阅读说明：本技术 用于车辆的电池充电器和相关的实现过程 (Battery charger for a vehicle and related implementation process ) 是由 G·西蒙纳西 于 2019-03-05 设计创作，主要内容包括：用于车辆的电池充电器(1),包括一个外部容器(2)；容纳在容器(2)内的电子板(3、4),其可操作地连接到车辆的电池并配置为用于电池的再充电；连接到电子板(3、4)的至少一个电气部件(5、6)；以及用于容纳电气部件(5、6)的至少一个支撑件(7、8)；其中,支撑件(7、8)包括在电气部件(5、6)和电子板(3、4)之间的电连接装置(9、10、11)。(Battery charger (1) for vehicles, comprising external containers (2), an electronic board (3, 4) housed inside the container (2) operatively connected to the batteries of the vehicle and configured for recharging the batteries, at least electrical components (5, 6) connected to the electronic board (3, 4), and at least supports (7, 8) for housing the electrical components (5, 6), wherein the supports (7, 8) comprise electrical connection means (9, 10, 11) between the electrical components (5, 6) and the electronic board (3, 4).)

1. A battery charger (1) for vehicles, comprising at least external containers (2), at least electronic boards (3, 4) housed inside said containers (2), said electronic boards (3, 4) being operatively connected to the batteries of the vehicle and configured for recharging said batteries, at least electrical components (5, 6) connected to said electronic boards (3, 4), and at least supports (7, 8) for housing said at least electrical components (5, 6);

characterized in that said support (7, 8) comprises electrical connection means (9, 10, 11) between said at least electrical components (5, 6) and said electronic boards (3, 4).

2. Battery charger (1) according to claim 1, characterized in that said electrical connection means (9, 10, 11) comprise at least electrical terminals connected to said at least electrical components (5, 6), at least second electrical terminals (10) connected to said electronic board (3, 4), and at least connection elements (11) connected to said electrical terminals (9) and to said second electrical terminals (10), said electrical terminals (9), said second electrical terminals (10) and said connection elements (11) being made on said support (7, 8).

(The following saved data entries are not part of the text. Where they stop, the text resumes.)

Definition sample_Put (el : loc) (k : string) (v : value) : M unit :=
  fun h =>
    if String.eqb k "className" then
      match (match v with VString s => Normal s | _ => sample_ToString v end) with
      | Normal s =>
          (update_element
             (with_classList (token_set_append [] (split_tokens "" s))) el h,
           Normal tt)
      | Throw e => (h, Throw e)
      end
    else if bool_decide (k ∈ sample_read_only) then (h, Throw TypeError)
    else
      (update_element (fun e => with_own (own_set k v (Element.own e)) e) el h,
       Normal tt).

(** ** Vocabulary of the statements *)

(** Every character of [s] belongs to the class of the patterns. *)
Fixpoint all_word (s : string) : bool :=
  match s with
  | EmptyString => true
  | String c s' => word_char c && all_word s'
  end.

(** A run: one or more class characters. *)
Definition run (s : string) : Prop := s ≠ "" ∧ all_word s = true.

Fixpoint occurs (c : ascii) (s : string) : bool :=
  match s with
  | EmptyString => false
  | String c' s' => Ascii.eqb c' c || occurs c s'
  end.

(** What the three scans of [$] extract from a selector. *)
Definition selector_tag (selector : string) : string :=
  match patterns.tag selector with
  | Some m => group1 m
  | None => "div"
  end.

Definition selector_id (selector : string) : option string :=
  group1 <$> patterns.id selector.

Definition selector_classes (selector : string) : list string :=
  default [] (map (slice 1) <$> patterns.class selector).

(** The element as it stands when the loop over the trailing arguments
    starts. *)
Definition fresh_element (selector : string) : Element.t :=
  Element.mk (lower (selector_tag selector))
             (default "" (selector_id selector))
             (token_set_append [] (selector_classes selector))
             [] [].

3. The battery charger (1) according to one or more of the preceding claims , characterized in that said supports (7, 8) comprise at least fixing frames (13) for fixing said at least electrical components (5, 6).

4. Battery charger (1) according to claim 3, characterized in that said fixed frame (13) comprises at least housing seats for housing said at least electrical components (5, 6).

5. Battery charger (1) according to claim 4, characterized by the fact that said th electric terminal (9) is made on said housing seat.

6., battery charger (1) according to claims 2-5, characterized in that the electrical terminals (9) comprise at least pads (9) for connecting the terminals of the at least electrical components (5, 6).

7., battery charger (1) according to claims 2 to 6, characterized in that said second electric terminals (10) comprise at least a electric connector (10) connected to a second electric connector (12) corresponding to said electronic board (3, 4).

8., the battery charger (1) according to claims 2 to 7, characterized in that the connecting element (11) comprises at least conductive elements (11) made on the fixed frame (13).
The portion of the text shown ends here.